Your goal
Wherever a line in the material contains the word "done", copy that line.

Available data
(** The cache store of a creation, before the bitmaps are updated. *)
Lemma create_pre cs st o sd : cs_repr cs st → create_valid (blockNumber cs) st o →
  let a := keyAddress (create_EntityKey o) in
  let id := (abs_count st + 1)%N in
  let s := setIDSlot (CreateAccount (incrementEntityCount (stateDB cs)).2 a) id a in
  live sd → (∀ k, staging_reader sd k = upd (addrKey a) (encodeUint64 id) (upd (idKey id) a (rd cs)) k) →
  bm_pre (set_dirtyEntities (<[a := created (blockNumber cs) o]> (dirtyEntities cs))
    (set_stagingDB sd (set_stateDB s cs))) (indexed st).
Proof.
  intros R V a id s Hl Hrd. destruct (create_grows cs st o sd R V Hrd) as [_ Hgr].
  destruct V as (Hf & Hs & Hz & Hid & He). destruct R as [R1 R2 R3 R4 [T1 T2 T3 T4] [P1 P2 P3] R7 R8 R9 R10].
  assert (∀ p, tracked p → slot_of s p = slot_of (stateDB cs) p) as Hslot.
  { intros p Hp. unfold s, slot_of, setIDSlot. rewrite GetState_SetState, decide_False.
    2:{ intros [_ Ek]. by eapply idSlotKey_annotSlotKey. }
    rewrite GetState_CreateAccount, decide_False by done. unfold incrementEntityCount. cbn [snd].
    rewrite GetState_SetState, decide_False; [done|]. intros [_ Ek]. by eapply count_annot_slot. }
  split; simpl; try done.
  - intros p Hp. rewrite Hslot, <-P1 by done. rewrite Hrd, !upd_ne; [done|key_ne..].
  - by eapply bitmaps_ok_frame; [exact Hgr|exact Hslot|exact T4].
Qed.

Exercise result
    rewrite GetState_CreateAccount, decide_False by done. unfold incrementEntityCount. cbn [snd].
    rewrite GetState_SetState, decide_False; [done|]. intros [_ Ek]. by eapply count_annot_slot. }
  split; simpl; try done.
  - intros p Hp. rewrite Hslot, <-P1 by done. rewrite Hrd, !upd_ne; [done|key_ne..].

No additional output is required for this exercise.